Based on the Federal Decree of 20 March 1998 on the increase of VAT rates for AHV/IV (de) and the Ordinance of 23 December 1999 on the increase of VAT rates for the financing of large-scale railroad projects, the tax rates were increased in order to secure the financing of NEAT and the future costs for AHV/IV.
Based on Art. 130 Archived 2021-06-10 at the Wayback Machine of the Swiss Federal Constitution, the Federal Council may increase the rates by a maximum of 1% to 7.5% if necessary. It has exercised this right with effect from 1 January 2001. Added to this is 0.1% for the financing of major rail projects, making a VAT rate of 7.6%.
The Federal Law of 2 September 1999 on Value Added Tax (Value Added Tax Act, VAT Act) entered into force on 1 December 2001, after the expiry of the referendum period, and replaced the previous Federal Council ordinance.
On 28 November 2004 the Swiss electorate voted 73.8% in favour of the federal resolution on a new financial order, which also included an amendment to the Federal Constitution. On the one hand, various detailed provisions on VAT were removed from the Federal Constitution,[13] and on the other hand, the old version of Art. 196 allowed the levying of a federal tax only until 2006. The result of the adopted reorganization was thus a "de-cluttering" of the BV and a further temporary grant of authority to levy VAT and direct federal taxes now until 2020.[14]

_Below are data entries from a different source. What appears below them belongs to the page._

(** * simple-timer: the countdown component of [src/main.jsx]

    A shallow embedding of the [Timer] React component: its [useState]
    cells, its two refs, the browser's table of active intervals, the
    [localStorage] record it reads and writes, and the handlers and
    effects that act on them.  Of the versions of the component the
    repository holds, this is the one that signals completion by a
    notification, a vibration and an audio element, and that saves the
    selection.

    Conventions of the embedding.
    - JavaScript numbers held by the component are modelled by [Z].  The
      invariant [wf] keeps the selection within [exact], where every
      number the component computes is an integer below 2^53 and double
      arithmetic agrees with integer arithmetic.  Values read back from
      storage are JSON values ([JSON.value]) whose numbers are exact
      rationals; the progress ratio is an exact rational too.
    - Strings are byte strings (UTF-8).
    - Calls into the platform (notification, vibration, audio, console)
      are recorded as a list of [Effect]s returned next to the new state.
    - An exception is a value of [Exn]; [try_catch] is the [try]/[catch]
      statement.
    - React is modelled as it behaves in a production build: a handler's
      state updates are applied together, the component renders again
      when the state changed, the effects whose dependencies changed run
      after the render (cleanups first), and a render that throws tears
      the component down.  The markup is modelled as far as it decides
      behaviour: which controls are disabled, and what a render reads
      that can throw.
    - [getSavedTimerState] runs on every render but only its first result
      is used (as the initial value of [useState]); it is modelled where
      the page loads, in [boot], and what the later calls log is
      [renderLog].
    - The cells of the component hold whole numbers, of type [Z], within
      the range where the arithmetic of doubles on them is exact.  Where
      the code leaves that range, in the quotient of the progress and on
      a stored selection with a fraction, doubles are modelled with their
      rounding, in [Binary64], [progress64] and [Loaded]. *)

From Stdlib Require Import ZArith QArith String Ascii List Lia Bool.
From Stdlib Require Import DecimalString DecimalFacts DecimalPos.
From Stdlib Require Import Qround Qabs Qpower Qreduction.
From Stdlib Require PrimFloat FloatOps SpecFloat Uint63.
From stdpp Require Import gmap strings list.
Import ListNotations.

Open Scope string_scope.
Open Scope list_scope.
Open Scope Z_scope.

(** ** Exceptions *)

Inductive Error :=
| SyntaxError
| TypeError
| ReferenceError
| SecurityError
| QuotaExceededError.

Inductive Exn (A : Type) :=
| Ret (a : A)
| Throw (e : Error).
(** Joining a split string again changes the empty string only. *)
Lemma rejoin_tokens g : rejoin (tokens g) = if String.eqb g "" then ":" else g.
Proof. unfold rejoin. by rewrite Join_Split. Qed.

Lemma rejoin_not_empty p : rejoin p ≠ "".
Proof.
  unfold rejoin. destruct (String.eqb (Join p ", ") "") eqn:E; [done|].
  by apply String.eqb_neq in E.
Qed.

(** The first loop ends either with the index it started with, when no
    group contains the user, or with the last group that does. *)
Lemma scanIndex_spec user groups i userIndex :
  (Forall (λ g, contains user (tokens g) = false) groups
   ∧ scanIndex user groups i userIndex = userIndex)
  ∨ (∃ k g, groups !! k = Some g ∧ contains user (tokens g) = true
       ∧ Forall (λ g, contains user (tokens g) = false) (drop (S k) groups)
       ∧ scanIndex user groups i userIndex = Z.of_nat (i + k)).
Proof.
  revert i userIndex. induction groups as [|g rest IH]; intros i userIndex.
  { left. by split. }
  cbn [scanIndex].
  destruct (IH (S i) (if contains user (tokens g) then Z.of_nat i else userIndex))
    as [[Hall Heq]|(k & g' & Hk & Hg' & Hlater & Heq)].
  - destruct (contains user (tokens g)) eqn:Hg.
    + right. exists 0%nat, g. rewrite Nat.add_0_r. by repeat split.
    + left. split; [by constructor|done].
  - right. exists (S k), g'. repeat split; [done..|].
    rewrite Heq. f_equal. lia.
Qed.

Lemma scanned_four user groups :
  length groups = 4%nat →
  scanned user groups
  = Some ((λ g, tokens g) <$> groups, scanIndex user groups 0 (-1)).
Proof.
  intros Hlen. unfold scanned. rewrite scanGroups_spec by (cbn; lia).
  rewrite Hlen. cbn [take replicate drop Nat.add]. by rewrite app_nil_r.
Qed.

End loops.

(** ** [contains] and [remove] *)

Section remove.

Implicit Types (text : string) (arr pre post : list string).

Lemma contains_elem_of text arr : contains text arr = true ↔ text ∈ arr.
Proof.
  induction arr as [|s arr IH]; cbn [contains].
  - split; [done|]. by intros ?%elem_of_nil.
  - rewrite elem_of_cons. destruct (String.eqb_spec text s) as [->|Hne].
    + split; [by left|done].
    + rewrite IH. split; [by right|]. by intros [?|?].
Qed.

Lemma contains_false text arr : contains text arr = false ↔ text ∉ arr.
Proof.
  rewrite <-contains_elem_of. by destruct (contains text arr).
Qed.

Lemma contains_app text pre post :
  contains text (pre ++ post) = contains text pre || contains text post.
Proof.
  induction pre as [|s pre IH]; [done|]. cbn [app contains].
  by destruct (String.eqb text s).
Qed.

(** The loop of [remove] stops at the first element equal to [text]. *)
Lemma removeIndex_first text pre post i :
  contains text pre = false →
  removeIndex text (pre ++ text :: post) i = (i + length pre)%nat.
Proof.
  revert i. induction pre as [|s pre IH]; intros i; cbn [app removeIndex contains length].
  - intros _. rewrite String.eqb_refl. lia.
  - destruct (String.eqb text s); [done|]. intros H. rewrite IH by done. lia.
Qed.

Lemma removeIndex_lt text arr i :
  arr ≠ [] → (removeIndex text arr i < i + length arr)%nat.
Proof.
  revert i. induction arr as [|s arr IH]; [done|]. intros i _.
  cbn [removeIndex length]. destruct (String.eqb text s); [lia|].
  destruct arr as [|s' arr]; [cbn; lia|].
  specialize (IH (S i) ltac:(done)). cbn [length] in *. lia.
Qed.

(** A list that contains [text] splits at its first occurrence. *)
Lemma contains_first text arr :
  contains text arr = true →
  ∃ pre post, arr = pre ++ text :: post ∧ contains text pre = false.
Proof.
  induction arr as [|s arr IH]; [done|]. cbn [contains].
  destruct (String.eqb_spec text s) as [->|Hne].
  - intros _. by exists [], arr.
  - intros (pre & post & -> & Hpre)%IH. exists (s :: pre), post.
    split; [done|]. cbn [contains]. by destruct (String.eqb_spec text s).
Qed.

(** [remove] takes out the first occurrence and nothing else. *)
Lemma remove_first text pre post :
  contains text pre = false →
  remove text (pre ++ text :: post) = Some (pre ++ post).
Proof.
  intros Hpre. unfold remove. rewrite removeIndex_first by done.
  cbn [Nat.add]. rewrite bool_decide_true
    by (rewrite length_app; cbn [length]; lia).
  rewrite take_app_length, drop_app_ge by lia.
  by replace (length pre + 1 - length pre)%nat with 1%nat by lia.
Qed.

(** [remove] panics on the empty slice only. *)
Lemma remove_is_Some text arr : arr ≠ [] → is_Some (remove text arr).
Proof.
  intros Hne. unfold remove.
  pose proof (removeIndex_lt text arr 0 Hne).
  rewrite bool_decide_true by lia. eauto.
Qed.

End remove.

(** ** The paths of [updateGroups] *)

(** The user's mention is one of the member tokens of the display string. *)
Definition inGroup (user g : string) : bool := contains user (tokens g).

Section paths.

Implicit Types (user g : string) (groups : list string) (index : Z) (k : nat).

(** The last group that contains the user is where the first loop ends. *)
Lemma scanIndex_last user groups k g :
  groups !! k = Some g → inGroup user g = true →
  Forall (λ g, inGroup user g = false) (drop (S k) groups) →
  scanIndex user groups 0 (-1) = Z.of_nat k.
Proof.
  intros Hk Hg Hlater.
  destruct (scanIndex_spec user groups 0 (-1))
    as [[Hall _]|(k' & g' & Hk' & Hg' & Hlater' & ->)].
  - rewrite Forall_lookup in Hall. specialize (Hall _ _ Hk).
    unfold inGroup in Hg. congruence.
  - f_equal. cbn [Nat.add].
    destruct (Nat.lt_trichotomy k' k) as [Hlt|[->|Hlt]]; [|done|].
    + rewrite Forall_lookup in Hlater'.
      specialize (Hlater' (k - S k')%nat g). rewrite lookup_drop in Hlater'.
      replace (S k' + (k - S k'))%nat with k in Hlater' by lia.
      specialize (Hlater' Hk). unfold inGroup in Hg. congruence.
    + rewrite Forall_lookup in Hlater.
      specialize (Hlater (k' - S k)%nat g'). rewrite lookup_drop in Hlater.
      replace (S k + (k' - S k))%nat with k' in Hlater by lia.
      specialize (Hlater Hk'). unfold inGroup in Hlater. congruence.
Qed.

Lemma scanIndex_absent user groups :
  Forall (λ g, inGroup user g = false) groups →
  scanIndex user groups 0 (-1) = -1.
Proof.
  intros Hall.
  destruct (scanIndex_spec user groups 0 (-1))
    as [[_ ->]|(k & g & Hk & Hg & _)]; [done|].
  rewrite Forall_lookup in Hall. specialize (Hall _ _ Hk).
  unfold inGroup in Hall. congruence.
Qed.

(** Every list of groups is in one of the two situations. *)
Lemma absent_or_present user groups :
  Forall (λ g, inGroup user g = false) groups
  ∨ ∃ k g, groups !! k = Some g ∧ inGroup user g = true
      ∧ Forall (λ g, inGroup user g = false) (drop (S k) groups).
Proof.
  destruct (scanIndex_spec user groups 0 (-1))
    as [[Hall _]|(k & g & Hk & Hg & Hlater & _)]; [by left|right].
  by exists k, g.
Qed.

(** The user is in no group: the fresh-claim path. *)
Lemma updateGroups_absent user index groups :
  length groups = 4%nat →
  Forall (λ g, inGroup user g = false) groups →
  updateGroups user index groups
  = (g ← index_get groups index; index_set groups index (appendUser g user)).
Proof.
  intros Hlen Hall. unfold updateGroups. rewrite scanned_four by done.
  cbn [mbind option_bind]. by rewrite scanIndex_absent.
Qed.

(** The user is in group [k] and in no later one: the toggle-off and move
    paths. *)
Lemma updateGroups_present user index groups k g :
  length groups = 4%nat →
  groups !! k = Some g → inGroup user g = true →
  Forall (λ g, inGroup user g = false) (drop (S k) groups) →
  updateGroups user index groups
  = (p ← remove user (tokens g);
     let groups' := <[k:=rejoin p]> ((λ g, rejoin (tokens g)) <$> groups) in
     if bool_decide (index ≠ Z.of_nat k) then
       g' ← index_get groups' index;
       index_set groups' index (appendUser g' user)
     else Some groups').
Proof.
  intros Hlen Hk Hg Hlater. unfold updateGroups.
  rewrite scanned_four by done. cbn [mbind option_bind].
  rewrite (scanIndex_last user groups k g) by done.
  pose proof (lookup_lt_Some _ _ _ Hk) as Hlt.
  rewrite bool_decide_false by lia.
  rewrite index_get_nat, list_lookup_fmap, Hk. cbn [fmap option_fmap option_map mbind option_bind].
  destruct (remove user (tokens g)) as [p|]; [|done]. cbn [mbind option_bind].
  rewrite index_set_nat by (rewrite length_fmap; lia). cbn [mbind option_bind].
  rewrite rejoinGroups_spec by (rewrite length_insert, length_fmap; lia).
  rewrite length_insert, length_fmap, Hlen. cbn [take app Nat.add mbind option_bind].
  rewrite drop_ge, app_nil_r by lia.
  by rewrite list_fmap_insert, <-list_fmap_compose.
Qed.

(** With four groups and a valid index no access of [updateGroups] is out
    of range, and [remove] is never given an empty list. *)
Lemma updateGroups_total user index groups :
  length groups = 4%nat → 0 ≤ index < 4 →
  ∃ groups', updateGroups user index groups = Some groups'
             ∧ length groups' = 4%nat.
Proof.
  intros Hlen Hindex.
  destruct (absent_or_present user groups)
    as [Hall|(k & g & Hk & Hg & Hlater)].
  - destruct (lookup_lt_is_Some_2 groups (Z.to_nat index)) as [g Hg]; [lia|].
    rewrite updateGroups_absent by done.
    assert (index_get groups index = Some g) as ->
      by (apply index_get_Some; split; [lia|done]).
    cbn [mbind option_bind]. rewrite index_set_Some by lia.
    eexists. split; [done|]. by rewrite length_insert.
  - rewrite (updateGroups_present user index groups k g) by done.
    destruct (remove_is_Some user (tokens g) (Split_not_nil g)) as [p ->].
    cbn [mbind option_bind].
    set (groups1 := <[k:=rejoin p]> ((λ g, rejoin (tokens g)) <$> groups)).
    assert (length groups1 = 4%nat) as Hlen1
      by (unfold groups1; by rewrite length_insert, length_fmap).
    case_bool_decide; [|by exists groups1].
    destruct (lookup_lt_is_Some_2 groups1 (Z.to_nat index)) as [g1 Hg1]; [lia|].
    assert (index_get groups1 index = Some g1) as ->
      by (apply index_get_Some; split; [lia|done]).
    cbn [mbind option_bind]. rewrite index_set_Some by lia.
    eexists. split; [done|]. by rewrite length_insert.
Qed.

End paths.

(** ** Fresh claim *)

(** What a fresh claim leaves behind: the target group holds the claimant,
    alone when the group was the sentinel and behind the separator
    otherwise, and the other three strings are the ones passed in. *)
Definition freshClaimPost (user : string) (index : Z) (groups : list string)
    : Prop :=
  ∃ g groups',
    groups !! Z.to_nat index = Some g
    ∧ updateGroups user index groups = Some groups'
    ∧ length groups' = 4%nat
    ∧ (g = ":" → groups' !! Z.to_nat index = Some user)
    ∧ (g ≠ ":" →
         groups' !! Z.to_nat index = Some (g +:+ ", " +:+ user)
         ∧ tokens (g +:+ ", " +:+ user) = tokens g ++ tokens user)
    ∧ (∀ j, j ≠ Z.to_nat index → groups' !! j = groups !! j).
(** The three updates of the loop body, for an extracted [severity]. *)
Definition accumulate (weights : gmap string Z) (acc : Acc.t) (severity : string)
  : Acc.t :=
  let weight := dict_get weights severity UNKNOWN_SEVERITY_WEIGHT in
  Acc.mk (add_at (Acc.severity_counts acc) severity 1)
         (add_at (Acc.penalty_by_severity acc) severity weight)
         (Acc.total_penalty acc + weight).

(** [for result in results: ...] *)
Fixpoint loop (weights : gmap string Z) (results : list PyObject) (acc : Acc.t)
  : Exc Acc.t :=
  match results with
  | [] => mret acc
  | result :: rest =>
      severity ← _extract_severity result;
      loop weights rest (accumulate weights acc severity)
  end.

(** [for severity in weights: out.setdefault(severity, 0)] *)
Definition ensure_keys (weights out : gmap string Z) : gmap string Z :=
  map_fold (fun severity _ out => dict_setdefault out severity 0) out weights.

(** [{**DEFAULT_SEVERITY_WEIGHTS, **(severity_weights or {})}] *)
Definition effective_weights (severity_weights : option (gmap string Z))
  : gmap string Z :=
  dict_merge DEFAULT_SEVERITY_WEIGHTS (or_empty severity_weights).

Definition aggregate_validator_results
    (results : list PyObject) (severity_weights : option (gmap string Z))
  : Exc Verdict.t :=
  let weights := effective_weights severity_weights in
  let severity_counts : gmap string Z := ∅ in
  let penalty_by_severity : gmap string Z := (fun _ => 0) <$> weights in
  let total_penalty := 0 in
  acc ← loop weights results (Acc.mk severity_counts penalty_by_severity total_penalty);
  let hygiene_score := Z.max 0 (MAX_SCORE - Acc.total_penalty acc) in
  rating ← _rating_from_score hygiene_score (Acc.severity_counts acc);
  let severity_counts_output := ensure_keys weights (Acc.severity_counts acc) in
  mret (Verdict.mk hygiene_score rating severity_counts_output
          (Penalties.mk (Acc.total_penalty acc) (Acc.penalty_by_severity acc)
             weights UNKNOWN_SEVERITY_WEIGHT)
          MAX_SCORE).

(** ** Items that run code when they are read

    A [PyObject] above is data: reading its ["severity"] and converting it
    with [str()] always return. [results] is [Iterable[Any]], though, and an
    item can be an instance of a class with code of its own: a [severity]
    property whose getter raises, a value whose [__str__] raises. Module
    [Any] embeds [_extract_severity] and [aggregate_validator_results] on
    such items; on data both embeddings agree ([extract_of_object] and
    [aggregate_of_objects] below). *)
Module Any.

(** A value stored under a key or an attribute: data, or an instance whose
    [__str__] raises [e]. *)
Inductive Value : Type :=
| Data (v : PyValue)
| StrRaises (e : PyException).

(** [str(v)] *)
Definition str (v : Value) : Exc string :=
  match v with
  | Data v => mret (py_str v)
  | StrRaises e => raise e
  end.

(** What reading an attribute does: it gives a value (a plain attribute, or
    a property whose getter returns), or it is a property whose getter
    raises [e]. *)
Inductive Attribute : Type :=
| Holds (v : Value)
| PropertyRaises (e : PyException).

Inductive Kind : Type :=
| Mapping (entries : gmap string Value)
| Str (s : string)
| Other.

Record Object : Type := mkObject {
  kind : Kind;
  attributes : gmap string Attribute;
}.

Definition isinstance_Mapping (o : Object) : bool :=
  match kind o with Mapping _ => true | _ => false end.

(** [key in o] for a mapping [o] *)
Definition py_in (key : string) (o : Object) : bool :=
  match kind o with
  | Mapping entries => bool_decide (is_Some (entries !! key))
  | _ => false
  end.

(** [o[key]] *)
Definition py_getitem (o : Object) (key : string) : Exc Value :=
  match kind o with
  | Mapping entries =>
      match entries !! key with
      | Some v => mret v
      | None => raise (KeyError key)
      end
  | _ => raise TypeError
  end.

(** [getattr(o, name)]: runs the getter of a property; raises
    [AttributeError] when there is no such attribute *)
Definition getattr (o : Object) (name : string) : Exc Value :=
  match attributes o !! name with
  | Some (Holds v) => mret v
  | Some (PropertyRaises e) => raise e
  | None => raise (AttributeError name)
  end.

(** [hasattr(o, name)]: calls [getattr] and catches [AttributeError] only;
    any other exception propagates *)
Definition hasattr (o : Object) (name : string) : Exc bool :=
  match getattr o name return Exc bool with
  | inr _ => mret true
  | inl (AttributeError _) => mret false
  | inl e => raise e
  end.

Definition _extract_severity (result : Object) : Exc string :=
  if isinstance_Mapping result && py_in "severity" result then
    v ← py_getitem result "severity"; str v
  else
    hasattr result "severity" ≫= fun has_severity : bool =>
    if has_severity then
      v ← getattr result "severity"; str v
    else
      match kind result with
      | Str s => mret s
      | _ => mret "unknown"
      end.

(** [for result in results: ...]: an exception raised while a severity is
    extracted leaves the loop and the function *)
Fixpoint loop (weights : gmap string Z) (results : list Object) (acc : Acc.t)
  : Exc Acc.t :=
  match results with
  | [] => mret acc
  | result :: rest =>
      severity ← _extract_severity result;
      loop weights rest (accumulate weights acc severity)
  end.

The Confederation levied direct taxes for the first time in 1916, and only for two years - because of the First World War. But over time, these exceptional taxes became more and more frequent. In 1958, they were enshrined in the Federal Constitution, but for a limited time. The vote of 4 March 2018[15] was about the ninth extension,[16] which was accepted by the people and the cantons.